Materials and Methods: Twelve patients of unilateral alveolar cleft were included in this study. All patients were taken CBCT preoperative and 1 week postoperative. The digital imaging and communications in medicine (DICOM) files were imported into Simplant software and three-dimensional (3D) reconstruction of the alveolar defect was achieved. With 3D volumetric measurements module, the volume of alveolar cleft was calculated preoperatively. During operation, the syringe compression method was adopted to calculate the actual amount of bone graft. One week postoperative, CBCT scan was performed again to measure the bone volume grafted to the defect. The volumetric ratio of the syringe compression method to preoperative CBCT assessment and the volume difference between syringe compression method and postoperative CBCT assessment were analyzed to evaluate the accuracy of CBCT measurement.

Results: The 3D structure of the alveolar cleft and the boundary of bone graft was clear from CBCT images.

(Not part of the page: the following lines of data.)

(** * KMSDRM video backend of SDL: hardware cursor and frame presentation

    A shallow embedding of
      - [src/video/kmsdrm/SDL_kmsdrmmouse.c]    (cursor manager), and
      - [src/video/kmsdrm/SDL_kmsdrmopengles.c] (frame presenter),
    followed by the properties of the specification that are stated about
    them.

    Conventions of the embedding.
      - A C integer is a [Z]; the wrap-around of unsigned arithmetic is
        written out with [u32], the narrowing to [int] with [s32].
      - A C [float] is an IEEE 754 binary32 number ([spec_float] with
        precision 24 and maximal exponent 128), every operation rounding to
        nearest-even as the hardware does.
      - A pointer the code tests against [NULL] is an [option]; objects
        obtained from the allocator live in a heap (a finite map from
        addresses), so that aliasing and leaks are visible.
      - The kernel, GBM and EGL are collaborators outside the sources: each
        call to them is recorded in a trace, and what they answer during one
        call of a backend function is given by a record of answers. *)

From Stdlib Require Import ZArith List Lia Bool.
From Stdlib Require Import Floats.SpecFloat.
From stdpp Require Import base option list gmap strings.

Open Scope Z_scope.

(** ** Machine integers *)

(** Reduction of a value to [uint32_t]. *)
Definition u32 (z : Z) : Z := z mod 2 ^ 32.

(** Narrowing conversion to a 32-bit [int] (two's complement). *)
Definition s32 (z : Z) : Z := (z + 2 ^ 31) mod 2 ^ 32 - 2 ^ 31.

(** ** Single-precision floating point

    The operations of C on [float] operands, each evaluated in binary32 and
    rounded to nearest-even (FLT_EVAL_METHOD 0, as on the ARM and x86-64
    targets of this backend). *)

Module F32.

Definition prec : Z := 24.
Definition emax : Z := 128.

(** [(float) n] for an integer: the nearest binary32 number. *)
Definition of_Z (n : Z) : spec_float := binary_normalize prec emax n 0 false.

Definition mul : spec_float -> spec_float -> spec_float := SFmul prec emax.
Definition div : spec_float -> spec_float -> spec_float := SFdiv prec emax.

(** Conversion of a float to an integer type discards the fractional part
    (C11 6.3.1.4).  The conversion of a NaN or an infinity is undefined
    in C; it cannot arise from the channel values below (see
    [premultiply_channel_floor]), and is given the value 0 here. *)
Definition trunc (x : spec_float) : Z :=
  match x with
  | S754_finite s m e =>
      let a := match e with
               | Zneg _ => Z.shiftr (Zpos m) (- e)
               | _ => Z.shiftl (Zpos m) e
               end in
      if s then - a else a
  | _ => 0
  end.

(** [(uint32_t) x]. *)
Definition to_u32 (x : spec_float) : Z := u32 (trunc x).

End F32.

(** ** [alpha_premultiply_ARGB8888] *)

(** [(pixel >> (k << 3)) & 0xFF]: byte [k] of a pixel. *)
Definition component (k : Z) (pixel : Z) : Z :=
  Z.land (Z.shiftr pixel (Z.shiftl k 3)) 0xFF.

(** [(float)A * ((float)C / 255)] stored back into a [uint32_t]. *)
Definition premultiply_channel (A C : Z) : Z :=
  F32.to_u32 (F32.mul (F32.of_Z A) (F32.div (F32.of_Z C) (F32.of_Z 255))).

(** ARGB8888 pixel recomposition. *)
Definition recompose (A R G B : Z) : Z :=
  Z.lor (Z.lor (Z.lor (u32 (Z.shiftl A 24)) (u32 (Z.shiftl R 16)))
               (u32 (Z.shiftl G 8)))
        (u32 (Z.shiftl B 0)).

(** The function takes a pointer to the pixel and overwrites it; the
    embedding maps the old value of the pixel to the new one. *)
Definition alpha_premultiply_ARGB8888 (pixel : Z) : Z :=
  (* Component bytes extraction. *)
  let A := component 3 pixel in
  let R := component 2 pixel in
  let G := component 1 pixel in
  let B := component 0 pixel in
  (* Alpha pre-multiplication of each component. *)
  let R := premultiply_channel A R in
  let G := premultiply_channel A G in
  let B := premultiply_channel A B in
  (* ARGB8888 pixel recomposition. *)
  recompose A R G B.

(** What the specification asks of a channel: the product divided by 255,
    rounded to the nearest integer.  A quotient by 255 is never half-way
    between two integers, so adding 127 before the division rounds to
    nearest. *)
Definition round_div255 (n : Z) : Z := (n + 127) / 255.

(** The pixel the specification describes for the channels (A,R,G,B). *)
Definition premultiplied_spec (A R G B : Z) : Z :=
  recompose A (round_div255 (A * R)) (round_div255 (A * G)) (round_div255 (A * B)).

(** The values a channel can take, and the check that the single-precision
    computation of a channel agrees with the integer quotient rounded
    down. *)
Definition channel_values : list Z := seqZ 0 256.

Definition channel_floor_ok (A C : Z) : bool :=
  premultiply_channel A C =? A * C / 255.

(** ** Control flow and effects of the C functions

    A statement of a C function runs in a state [S], records the calls it
    makes to its collaborators (events of type [E]) and either falls through
    to the next statement, executes a [return], fails an [assert], or makes
    an invalid memory access. *)

Inductive control (R A : Type) : Type :=
| Next (a : A)          (* continue with the next statement *)
| Returned (r : R)      (* a [return r;] was executed *)
| AssertFailed          (* [assert(e)] with [e] false: the process aborts *)
| MemFault.             (* access outside a live object: undefined behaviour *)
Arguments Next {R A} a.
Arguments Returned {R A} r.
Arguments AssertFailed {R A}.
Arguments MemFault {R A}.

Record result (E S R A : Type) : Type := Result {
  ctl : control R A;      (* how the statement ended *)
  final : S;              (* the state it left *)
  trace : list E          (* the calls it made, oldest first *)
}.
Arguments Result {E S R A} ctl final trace.
Arguments ctl {E S R A} r.
Arguments final {E S R A} r.
Arguments trace {E S R A} r.

Definition M (E S R A : Type) : Type := S -> result E S R A.

Section Effects.
Context {E S R : Type}.

Definition ret_M {A} (a : A) : M E S R A := fun s => Result (Next a) s [].

Definition bind_M {A B} (k : A -> M E S R B) (m : M E S R A) : M E S R B :=
  fun s =>
    let r := m s in
    match ctl r with
    | Next a =>
        let r' := k a (final r) in
        Result (ctl r') (final r') (trace r ++ trace r')
    | Returned v => Result (Returned v) (final r) (trace r)
    | AssertFailed => Result AssertFailed (final r) (trace r)
    | MemFault => Result MemFault (final r) (trace r)
    end.

(** [return r;] *)
Definition creturn {A} (r : R) : M E S R A := fun s => Result (Returned r) s [].

(** [assert(b);] *)
Definition cassert (b : bool) : M E S R unit :=
  fun s => Result (if b then Next tt else AssertFailed) s [].

Definition fault {A} : M E S R A := fun s => Result MemFault s [].

Definition get : M E S R S := fun s => Result (Next s) s [].
Definition gets {A} (f : S -> A) : M E S R A := fun s => Result (Next (f s)) s [].
Definition modify (f : S -> S) : M E S R unit := fun s => Result (Next tt) (f s) [].

(** A call to a collaborator is recorded. *)
Definition emit (e : E) : M E S R unit := fun s => Result (Next tt) s [e].

Definition skip : M E S R unit := ret_M tt.

(** [for (x in l) body(x);] *)
Fixpoint for_each {A} (l : list A) (body : A -> M E S R unit) : M E S R unit :=
  match l with
  | [] => skip
  | x :: l' => bind_M (fun _ => for_each l' body) (body x)
  end.

End Effects.

#[global] Instance M_ret {E S R} : MRet (M E S R) := @ret_M E S R.
#[global] Instance M_bind {E S R} : MBind (M E S R) := @bind_M E S R.

(** A call of a function whose body is [body]: the value it returns is the
    value of the call expression. *)
Definition call_function {E S R R'} (body : M E S R' R') : M E S R R' :=
  fun s =>
    let r := body s in
    Result (match ctl r with
            | Next v | Returned v => Next v
            | AssertFailed => AssertFailed
            | MemFault => MemFault
            end) (final r) (trace r).

(** [for (int i = lo; i < hi; i++)] ranges over [seqZ lo (hi - lo)]. *)
Definition for_range {E S R} (lo hi : Z) (body : Z -> M E S R unit) : M E S R unit :=
  for_each (seqZ lo (hi - lo)) body.

(** ** Reasoning about statements

    [wp m s Q]: the result of running [m] from the state [s] satisfies
    [Q]. *)
Definition wp {E S R A} (m : M E S R A) (s : S) (Q : result E S R A -> Prop) : Prop :=
  Q (m s).
#[global] Arguments wp : simpl never.

(** What [Q] asks of a block, asked of the result [r] of its first statement
    and of the rest [k] of the block. *)
Definition then_wp {E S R A B} (k : A -> M E S R B) (Q : result E S R B -> Prop)
    (r : result E S R A) : Prop :=
  match ctl r with
  | Next a =>
      wp (k a) (final r) (fun r' => Q (Result (ctl r') (final r') (trace r ++ trace r')))
  | Returned v => Q (Result (Returned v) (final r) (trace r))
  | AssertFailed => Q (Result AssertFailed (final r) (trace r))
  | MemFault => Q (Result MemFault (final r) (trace r))
  end.

(** * The cursor manager: [SDL_kmsdrmmouse.c] *)

Module Mouse.

(** An address of a live heap object; [NULL] is [None]. *)
Definition ptr : Type := positive.

(** What GBM knows about a buffer object: [gbm_bo_get_stride],
    [gbm_bo_get_handle(bo).u32] and
    [gbm_device_get_fd(gbm_bo_get_device(bo))]. *)
Record gbm_bo : Type := GbmBo {
  bo_stride : Z;
  bo_handle : Z;
  bo_device_fd : Z
}.

(** [KMSDRM_CursorData].  The declaring header is outside the sources; the
    fields are those the code uses, the dimensions and the hot spot taken
    as [int]. *)
Record KMSDRM_CursorData : Type := CursorData {
  bo : option ptr;
  crtc_id : Z;
  hot_x : Z;
  hot_y : Z;
  w : Z;
  h : Z
}.

Definition set_crtc_id (v : Z) (d : KMSDRM_CursorData) : KMSDRM_CursorData :=
  CursorData (bo d) v (hot_x d) (hot_y d) (w d) (h d).
Definition set_bo (v : option ptr) (d : KMSDRM_CursorData) : KMSDRM_CursorData :=
  CursorData v (crtc_id d) (hot_x d) (hot_y d) (w d) (h d).
Definition set_geometry (hx hy cw ch : Z) (d : KMSDRM_CursorData) : KMSDRM_CursorData :=
  CursorData (bo d) (crtc_id d) hx hy cw ch.

(** [SDL_Cursor]: only [driverdata] is used. *)
Record SDL_Cursor : Type := Cursor { driverdata : option ptr }.

(** Objects of the heap.  A staging buffer is accessed through a
    [uint32_t *] only, one aligned word at a time: it is a list of words
    together with its size in bytes. *)
Inductive object : Type :=
| ObjCursor (c : SDL_Cursor)
| ObjCursorData (d : KMSDRM_CursorData)
| ObjBuffer (words : list Z) (bufsize : Z)
| ObjBO (b : gbm_bo).

(** [display->driverdata] and the display of a window. *)
Record SDL_DisplayData : Type := DisplayData { disp_crtc_id : Z }.
Record SDL_VideoDisplay : Type := VideoDisplay { disp_driverdata : option SDL_DisplayData }.
Record SDL_Window : Type := Window {
  window_id : Z;
  window_display : option SDL_VideoDisplay   (* SDL_GetDisplayForWindow *)
}.

Record SDL_Mouse : Type := MouseData {
  mouseID : Z;
  focus : option SDL_Window;
  cur_cursor : option ptr;
  x : Z;
  y : Z
}.

(** The cursor surface.  [SDL_assert] fixes its format to ARGB8888 and its
    pitch to [w * 4]: the pixels are [surf_w * surf_h] words, row after
    row. *)
Record SDL_Surface : Type := Surface {
  surf_w : Z;
  surf_h : Z;
  pixels : list Z;
  must_lock : bool     (* SDL_MUSTLOCK(surface) *)
}.

Record World : Type := MkWorld {
  mouse : option SDL_Mouse;       (* SDL_GetMouse() *)
  heap : gmap ptr object;
  drm_fd : Z                      (* viddata->drm_fd *)
}.

Definition set_heap (f : gmap ptr object -> gmap ptr object) (s : World) : World :=
  MkWorld (mouse s) (f (heap s)) (drm_fd s).
Definition set_mouse (f : SDL_Mouse -> SDL_Mouse) (s : World) : World :=
  MkWorld (f <$> mouse s) (heap s) (drm_fd s).

(** Calls to collaborators, with their arguments and what they answered. *)
Inductive call : Type :=
| E_SetError (msg : string)
| E_OutOfMemory
| E_printf (msg : string)
| E_gbm_device_is_format_supported (ok : bool)
| E_calloc (p : option ptr)
| E_malloc (size : Z) (p : option ptr)
| E_free (p : ptr)
| E_drmGetCap_CURSOR_WIDTH (ret value : Z)
| E_drmGetCap_CURSOR_HEIGHT (ret value : Z)
| E_gbm_bo_create (cw ch : Z) (p : option ptr)
| E_gbm_bo_destroy (p : ptr)
| E_gbm_bo_write (p : ptr) (data : list Z) (size : Z) (ret : Z)
| E_LockSurface (ret : Z)
| E_UnlockSurface
| E_drmModeSetCursor (fd crtc handle cw ch : Z) (ret : Z)
| E_drmModeSetCursor2 (fd crtc handle cw ch hx hy : Z) (ret : Z)
| E_drmModeMoveCursor (fd crtc cx cy : Z) (ret : Z)
| E_SendMouseMotion (window : option SDL_Window) (id : Z) (relative : Z) (mx my : Z).

Definition Stmt (R A : Type) : Type := M call World R A.

(** *** Heap accesses *)

Definition alloc {R} (o : object) : Stmt R ptr :=
  s ← get;
  let p := fresh (dom (heap s)) in
  modify (set_heap <[p := o]>);;
  mret p.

The estimated volume of alveolar cleft by preoperative CBCT scans was 1.06 ± 0.09 cm3, and the actual amount of bone graft determined by the syringe compression method was 1.51 ± 0.12 cm3. The ratio between the latter to the former was 1.43 ± 0.07. The calculated volume of bone graft by 1-week postoperative CBCT scans was 1.53 ± 0.11 cm3, with no significant difference compared with the actual amount of bone graft (P > 0.05).

Conclusions: CBCT was an accurate measurement to calculate the volume of alveolar defect and bone graft in alveolar cleft patients. Preoperative scans could aid in quantitatively determining the bone amount needed to adequately fill the bone defect, and the postoperative scans give accurate follow-up evaluation after surgery.

*Jiangsu Key Laboratory of Oral Diseases

Orofacial Pain and TMD Research Unit, Institute of Stomatology, Affiliated Hospital of Stomatology

The Research Institute of Stomatology, The Second Clinical Department, School of Stomatology

§The Research Institute of Stomatology, Department of Oral and Maxillofacial Surgery, School of Stomatology, Nanjing Medical University, Nanjing, China.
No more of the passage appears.